Goal of the exercise>
All lines of the records below that contain the word "Lemma" must be listed.

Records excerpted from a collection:
[Start of section]

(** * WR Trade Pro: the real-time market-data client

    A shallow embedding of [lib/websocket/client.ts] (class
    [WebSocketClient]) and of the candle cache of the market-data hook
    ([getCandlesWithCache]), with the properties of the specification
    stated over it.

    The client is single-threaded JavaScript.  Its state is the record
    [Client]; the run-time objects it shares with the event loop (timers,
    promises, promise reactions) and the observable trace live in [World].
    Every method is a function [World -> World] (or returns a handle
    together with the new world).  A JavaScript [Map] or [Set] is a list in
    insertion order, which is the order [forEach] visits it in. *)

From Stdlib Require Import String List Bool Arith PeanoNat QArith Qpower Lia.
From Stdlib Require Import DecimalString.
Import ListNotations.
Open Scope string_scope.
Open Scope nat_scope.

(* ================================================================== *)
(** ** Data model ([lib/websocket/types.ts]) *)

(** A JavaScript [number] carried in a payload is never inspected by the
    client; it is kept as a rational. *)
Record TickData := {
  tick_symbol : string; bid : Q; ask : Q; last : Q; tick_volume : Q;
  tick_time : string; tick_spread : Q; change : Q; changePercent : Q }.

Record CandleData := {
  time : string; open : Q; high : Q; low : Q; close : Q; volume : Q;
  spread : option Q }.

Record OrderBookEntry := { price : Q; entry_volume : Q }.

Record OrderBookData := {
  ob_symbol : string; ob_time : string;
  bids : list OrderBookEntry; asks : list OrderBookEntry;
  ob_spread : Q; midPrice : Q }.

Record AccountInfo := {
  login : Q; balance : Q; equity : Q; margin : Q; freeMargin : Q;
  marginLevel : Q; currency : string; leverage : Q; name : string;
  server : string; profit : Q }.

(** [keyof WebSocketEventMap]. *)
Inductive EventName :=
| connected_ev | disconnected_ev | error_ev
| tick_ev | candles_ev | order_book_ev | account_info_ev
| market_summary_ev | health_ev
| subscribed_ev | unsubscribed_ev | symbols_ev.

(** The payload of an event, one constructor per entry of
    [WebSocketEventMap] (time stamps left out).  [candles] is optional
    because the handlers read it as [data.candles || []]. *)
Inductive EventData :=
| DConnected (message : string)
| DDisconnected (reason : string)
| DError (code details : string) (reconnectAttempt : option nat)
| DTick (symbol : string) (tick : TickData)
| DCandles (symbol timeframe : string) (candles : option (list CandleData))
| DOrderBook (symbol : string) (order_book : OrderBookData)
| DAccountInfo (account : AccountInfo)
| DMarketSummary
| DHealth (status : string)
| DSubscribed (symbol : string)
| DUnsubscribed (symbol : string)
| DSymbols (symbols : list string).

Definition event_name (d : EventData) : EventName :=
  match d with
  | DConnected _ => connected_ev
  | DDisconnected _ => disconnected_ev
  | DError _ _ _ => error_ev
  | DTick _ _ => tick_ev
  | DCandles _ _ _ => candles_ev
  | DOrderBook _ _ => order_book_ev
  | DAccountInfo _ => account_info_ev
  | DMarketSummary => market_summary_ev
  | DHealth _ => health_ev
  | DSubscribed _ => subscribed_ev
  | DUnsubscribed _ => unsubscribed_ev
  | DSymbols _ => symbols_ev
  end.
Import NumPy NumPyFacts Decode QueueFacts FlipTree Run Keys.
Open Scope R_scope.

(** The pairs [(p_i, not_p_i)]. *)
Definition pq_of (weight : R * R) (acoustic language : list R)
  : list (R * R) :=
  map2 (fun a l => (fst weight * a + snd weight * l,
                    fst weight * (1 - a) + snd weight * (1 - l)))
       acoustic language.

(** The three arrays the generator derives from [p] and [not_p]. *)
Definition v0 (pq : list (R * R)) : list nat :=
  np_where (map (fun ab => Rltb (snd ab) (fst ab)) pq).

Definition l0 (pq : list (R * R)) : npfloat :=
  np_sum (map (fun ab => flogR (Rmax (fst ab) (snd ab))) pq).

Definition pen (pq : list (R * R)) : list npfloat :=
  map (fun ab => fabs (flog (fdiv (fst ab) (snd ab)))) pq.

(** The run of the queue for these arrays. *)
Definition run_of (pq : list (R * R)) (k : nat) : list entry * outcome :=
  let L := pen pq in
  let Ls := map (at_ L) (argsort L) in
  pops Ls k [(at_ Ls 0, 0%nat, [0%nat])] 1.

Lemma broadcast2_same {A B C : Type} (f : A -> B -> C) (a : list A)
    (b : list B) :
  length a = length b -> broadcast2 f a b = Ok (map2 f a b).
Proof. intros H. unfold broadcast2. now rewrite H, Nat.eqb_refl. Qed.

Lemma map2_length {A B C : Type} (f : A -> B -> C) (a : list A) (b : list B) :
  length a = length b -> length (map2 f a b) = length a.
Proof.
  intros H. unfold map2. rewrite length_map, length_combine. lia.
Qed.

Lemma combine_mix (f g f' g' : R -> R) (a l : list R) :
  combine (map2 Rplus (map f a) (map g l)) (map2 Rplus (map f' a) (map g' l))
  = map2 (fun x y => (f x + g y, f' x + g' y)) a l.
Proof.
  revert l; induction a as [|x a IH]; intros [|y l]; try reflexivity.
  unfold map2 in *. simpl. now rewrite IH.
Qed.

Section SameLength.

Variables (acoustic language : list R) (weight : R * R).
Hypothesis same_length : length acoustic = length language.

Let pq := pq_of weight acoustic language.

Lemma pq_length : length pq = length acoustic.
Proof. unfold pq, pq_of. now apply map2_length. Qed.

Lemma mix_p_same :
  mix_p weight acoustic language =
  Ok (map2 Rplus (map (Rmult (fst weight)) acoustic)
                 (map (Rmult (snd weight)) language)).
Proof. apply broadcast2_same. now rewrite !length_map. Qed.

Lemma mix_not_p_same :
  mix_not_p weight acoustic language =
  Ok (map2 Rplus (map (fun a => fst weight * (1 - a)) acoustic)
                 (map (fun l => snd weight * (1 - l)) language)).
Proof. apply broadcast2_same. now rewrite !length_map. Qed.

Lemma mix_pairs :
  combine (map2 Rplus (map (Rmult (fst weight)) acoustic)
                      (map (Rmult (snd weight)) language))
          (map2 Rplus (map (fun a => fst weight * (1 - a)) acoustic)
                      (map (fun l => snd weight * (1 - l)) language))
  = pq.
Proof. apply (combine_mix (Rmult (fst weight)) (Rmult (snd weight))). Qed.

[End of section]

Response to the exercise>
Lemma broadcast2_same {A B C : Type} (f : A -> B -> C) (a : list A)
Lemma map2_length {A B C : Type} (f : A -> B -> C) (a : list A) (b : list B) :
Lemma combine_mix (f g f' g' : R -> R) (a l : list R) :
Lemma pq_length : length pq = length acoustic.
Lemma mix_p_same :
Lemma mix_not_p_same :
Lemma mix_pairs :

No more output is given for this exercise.